= TASK ITEM =
Give back exactly the lines that run from the beginning of the entries to the line containing "Library, the usual", both included, and nothing else.
-----
(** * STL analysis core: mesh property engine and session manager

    A shallow embedding of [api/core/stl_tools.py] (class [STLTools]) and
    [api/core/session_manager.py] (class [SessionManager]).

    Numbers: the Python code computes on IEEE floats (numpy arrays and Python
    floats).  They are modelled here by the real numbers of the Standard
    Library, the usual idealisation: rounding, overflow and NaN are absent
    from the model, so an "approximately equal" of the tests becomes an
    equality.  The comparisons that guard a division in the source are kept
    as they are written.

    Objects: a method of a Python object is a function in a state-and-error
    monad over the record of the object's attributes; an exception is the
    [Raise] outcome, and carries the state reached when it was raised. *)

From stdpp Require Import base gmap strings pretty.
From Stdlib Require Import Reals Lra List ZArith Lia Sorted.
Import ListNotations.

(** ** Exceptions and the state-and-error monad *)

Inductive exn : Type :=
| ValueError (msg : string)
| RuntimeError (msg : string)
| FileNotFoundError (msg : string)
| ValidationError (msg : string)
| OSError (msg : string).

Inductive result (A : Type) : Type :=
| Ok (a : A)
| Raise (e : exn).
Arguments Ok {A} a.
Arguments Raise {A} e.

Definition M (S A : Type) : Type := S -> result A * S.

Definition ret {S A} (a : A) : M S A := fun s => (Ok a, s).
Definition raise {S A} (e : exn) : M S A := fun s => (Raise e, s).
Definition bind {S A B} (m : M S A) (k : A -> M S B) : M S B :=
  fun s => match m s with
           | (Ok a, s') => k a s'
           | (Raise e, s') => (Raise e, s')
           end.
Definition get {S} : M S S := fun s => (Ok s, s).
Definition put {S} (s : S) : M S unit := fun _ => (Ok tt, s).
Definition modify {S} (f : S -> S) : M S unit := fun s => (Ok tt, f s).
Definition lift {S A} (r : result A) : M S A := fun s => (r, s).
(** X23. [getDefaultModels] lists the seven configured model names;
    each entry is named by its id, dated [now / 1000] and owned by "z.ai",
    and after any run of refreshes its id resolves to a builtin
    mapping. *)
Theorem getDefaultModels_builtin (config : Config) (now : Z)
    (calls : list (Z * list ZAIModel)) :
  map l_id (ModelFetcher.getDefaultModels config now)
  = [PRIMARY_MODEL config; THINKING_MODEL config; SEARCH_MODEL config;
     AIR_MODEL config; PRIMARY_MODEL_NEW config; THINKING_MODEL_NEW config;
     SEARCH_MODEL_NEW config]
  /\ forall model,
       model ∈ ModelFetcher.getDefaultModels config now ->
       l_name model = l_id model
       /\ l_created model = (now / 1000)%Z
       /\ l_owned_by model = js "z.ai"
       /\ exists mapping,
            BUILTIN_MODEL_MAPPINGS config !! l_id model = Some mapping
            /\ isBuiltin mapping = true
            /\ getMappingByModelId config (refreshes config calls initial)
                 (l_id model) = Own mapping.
Proof.
  split; [done|]. intros model Hmodel.
  unfold ModelFetcher.getDefaultModels in Hmodel. cbv zeta in Hmodel.
  apply list_elem_of_fmap in Hmodel as (k & -> & Hk). cbn [l_name l_id
    l_created l_owned_by]. repeat split.
  destruct (default_ids_builtin config k Hk) as [mapping Hmapping].
  exists mapping. split; [done|]. split; [|by apply builtin_key_resolves].
  unfold BUILTIN_MODEL_MAPPINGS in Hmapping.
  repeat (apply lookup_insert_Some in Hmapping
            as [[_ <-]|[_ Hmapping]]; [done|]).
  by rewrite lookup_empty in Hmapping.
Qed.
-----
= YOUR RESPONSE =
(** * STL analysis core: mesh property engine and session manager

    A shallow embedding of [api/core/stl_tools.py] (class [STLTools]) and
    [api/core/session_manager.py] (class [SessionManager]).

    Numbers: the Python code computes on IEEE floats (numpy arrays and Python
    floats).  They are modelled here by the real numbers of the Standard
    Library, the usual idealisation: rounding, overflow and NaN are absent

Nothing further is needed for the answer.